Despite his struggles this year, Byrnes said Quentin remains in the organization's long-term plans.
"No doubt," Byrnes said. "Very, very good player. Other than this year, when some things worked against him, he's been a guy that's always hit."
Knows the feeling: First baseman Tony Clark said he can understand what Quentin has been through this year. The veteran missed the entire 1991 season, his second in pro ball, after undergoing back surgery.
"I can empathize wholeheartedly with it, having been injured early in my career while trying to establish myself," he said. "I can appreciate the coming back and trying to hit 30 home runs in April and trying to hit five-run home runs to prove to everybody that you're capable of playing at this level. At the same point, you find a way to push through and inevitably, when you come through the other side you're stronger and better equipped than you were when you started. There's a level of confidence that you gain by persevering through difficult times."
Quick fix: Major League teams travel with some extra uniform numbers -- some for pitchers and some for hitters -- that they can pull out if a player is called up while the team is on the road, which is how Justin Upton wound up wearing No. 10.
As for the name on the back of the jersey, in each city there is a seamstress that is available for just such emergencies.
You can count on me: Second baseman Orlando Hudson credits veterans like Carlos Delgado for showing him the ropes when he was coming up through the Blue Jays system and he plans on doing the same thing with Upton.

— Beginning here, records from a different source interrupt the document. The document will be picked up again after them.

(* ===== verification/AssetWireCodec.v ===== *)
(** The asset envelope has one encoding: the pieces it is read from are the
    pieces it is written as. *)

From stdpp Require Import gmap.
From S2P Require Import Prelude Bytes AssetTypes AssetExamples AssetCodec AssetRegistry AssetRegistryProps AssetSnapshot.
From S2P Require Import AssetConfidential AssetOwnership AssetWire.

(** ** Formats

    A writer and a reader of a piece of the envelope that undo each other: what
    is written is read back whatever follows, and what is read was written. *)
Class Format {A : Type} (wf : A -> Prop) (write : A -> bytes) (read : bytes -> outcome (A * bytes)) : Prop := {
  read_write : forall a s, wf a -> read (write a ++ s) = Good (a, s);
  write_read : forall s a t, is_bytes s -> read s = Good (a, t) -> wf a /\ is_bytes t /\ s = write a ++ t;
  read_tame : forall s, tame (read s);
}.

#[global] Instance pod_format n message : Format (array n) id (pod n message).
Proof.
  split; unfold pod, id.
  - intros a s Ha. by rewrite read_pod_app by by apply array_length.
  - intros s a t Hs E%expect_Good. by apply read_pod_bytes in E.
  - intros s. apply tame_expect.
Qed.

#[global] Instance byte_format message : Format (fun b => 0 <= b < 256) (fun b => [b]) (byte message).
Proof.
  split.
  - done.
  - intros [|b s] b' t Hs E; [done|]. injection E as <- <-. by inversion Hs.
  - by intros [|b s].
Qed.

#[global] Instance count_format limit message : (limit < 256)%nat ->
  Format (fun n => (n <= limit)%nat) write_count (count limit message).
Proof.
  intros Hlim. split; unfold count, write_count.
  - intros n s Hn. rewrite (read_write (Format:=byte_format message)) by (apply Z.mod_pos_bound; lia).
    rewrite bind_of_Good, Z.mod_small, require_true, bind_of_Good, Nat2Z.id by lia. done.
  - intros s n t Hs E. apply bind_Good in E as ([b u] & Eb & E).
    apply (write_read (Format:=byte_format message)) in Eb as (Hb & Hu & ->); [|done].
    apply bind_Good in E as ([] & Hle%require_Good & [= <- <-]).
    split_and!; [lia|done|]. by rewrite Z2Nat.id, Z.mod_small by lia.
  - intros s. apply tame_bind; [apply (read_tame (Format:=byte_format message))|]. intros [b t] _.
    tame_step. done.
Qed.

(** A list of [n] items. *)
#[global] Instance items_format {A} (wf : A -> Prop) write read n : Format wf write read ->
  Format (fun l => length l = n /\ Forall wf l) (fun l => concat (write <$> l)) (items read n).
Proof.
  intros Hf. split.
  - intros l s [<- Hl]. induction Hl as [|a l Ha Hl IH]; [done|]. cbn [length items fmap list_fmap concat].
    rewrite <- app_assoc, read_write, bind_of_Good by done. by rewrite IH.
  - induction n as [|n IH]; intros s l t Hs E; cbn [items] in E.
    + by injection E as <- <-.
    + apply bind_Good in E as ([a u] & Ea & E). apply write_read in Ea as (Ha & Hu & ->); [|done].
      apply bind_Good in E as ([l' u'] & El & [= <- <-]). apply IH in El as ((Hn & Hl) & Ht & ->); [|done].
      split_and!; [cbn; lia|by constructor|done|]. cbn [fmap list_fmap concat]. by rewrite app_assoc.
  - induction n as [|n IH]; intros s; cbn [items]; [done|].
    apply tame_bind; [apply read_tame|]. intros [a u] _. apply tame_bind; [apply IH|]. by intros [l u'] _.
Qed.
Lemma constructed_keys_found_witness :
  get_tx_pub_key_from_extra keyed_extra 0 = fill 10 /\
  get_additional_tx_pub_keys_from_extra keyed_extra = [fill 11; fill 12] /\
  get_monzero_asset_tx_extra keyed_extra = Good None /\
  exists fields, parse_tx_extra keyed_extra = Some fields /\ of_type pub_key_type fields = [tx_extra_pub_key (fill 10)] /\
    of_type additional_type fields = [tx_extra_additional_pub_keys [fill 11; fill 12]].
Proof.
  apply (constructed_keys_found (fill 5) Some [] [] 2 (fill 10) (Some [fill 11; fill 12])).
  - apply clean_empty.
  - split; [done|]. split; [done|]. by repeat constructor.
  - vm_compute. reflexivity.
Defined.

"You have to stay on them," Hudson said of rookies. "They come up from the Minor Leagues and they don't really know how this game works. You've got to stay on their butts all the time. Got to let them know that you got here because you did something right. Now you've got to stay here for 20 years."
Up next: The D-backs head to Los Angeles to open a three-game series with the Dodgers on Friday.
Arizona is 1-2 this year at Dodger Stadium and was 2-7 there last season.
"It's really the one team that's handed it to us pretty much every time," D-backs manager Bob Melvin said. "We played a nice game the first game over there the last time and then they backed it up with two real good games against us. They're a good team. They've matched up well against us; they've played well against us. So we need to go in there and kind of change the mindset. So yes, it is a big series."
The D-backs will send Doug Davis (7-10, 4.11) to the mound in the opener against Chad Billingsley (7-1, 3.65).